WORK TASK: Within the entries below, find each line containing the word "left" and copy it.

[DATA FOR THIS TASK]

(** The ways [ep.resolve()] followed by the debug line can go. *)
Lemma resolve_and_log_cases ep w w' o :
  resolve_and_log E ep w = (w', o) →
  (module_name ep ∈ sys_modules w ∧ sys_modules w' = sys_modules w ∧
   ((o = Ok tt ∧ trace w' = trace w ++ [LogDebug ep]) ∨
    (o = Raise (import_error E ep) ∧ has_attrs E ep = false ∧
     trace w' = trace w ++ [])))
  ∨
  ((module_name ep ∉ sys_modules w) ∧
   ((o = Ok tt ∧
     trace w' = trace w ++ [ExecModule (module_name ep); LogDebug ep] ∧
     sys_modules w' = {[module_name ep]} ∪ sys_modules w) ∨
    (∃ e, o = Raise e ∧ trace w' = trace w ++ [ExecModule (module_name ep)] ∧
          sys_modules w ⊆ sys_modules w' ∧
          ((module_body E (module_name ep) (plugins w)).2 = Raise e ∨
           (has_attrs E ep = false ∧ e = import_error E ep))))).
Proof.
  unfold resolve_and_log, ep_resolve, import_module, is_imported, emit,
    call_foreign, cache_module, raise, mbind, py_bind, mret, py_ret.
  simpl. case_bool_decide as Hm.
  - destruct (has_attrs E ep) eqn:Ha; intros [= <- <-]; left;
      (split; [done|split; [done|]]).
    + by left.
    + right. by rewrite app_nil_r.
  - destruct (module_body E (module_name ep) (plugins w)) as [r [[]|e]] eqn:Hb;
      simpl.
    + destruct (has_attrs E ep) eqn:Ha; intros [= <- <-]; right;
        (split; [done|]); simpl.
      * left. by rewrite <- app_assoc.
      * right. eexists. split; [done|]. split; [done|].
        split; [apply union_subseteq_r|by right].
    + intros [= <- <-]. right. split; [done|]. right. eexists.
      split; [done|]. simpl. split; [done|]. split; [done|by left].
Qed.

[/DATA FOR THIS TASK]

ANSWER BOX:
  - destruct (has_attrs E ep) eqn:Ha; intros [= <- <-]; left;
    + by left.
      * left. by rewrite <- app_assoc.
      split; [done|]. simpl. split; [done|]. split; [done|by left].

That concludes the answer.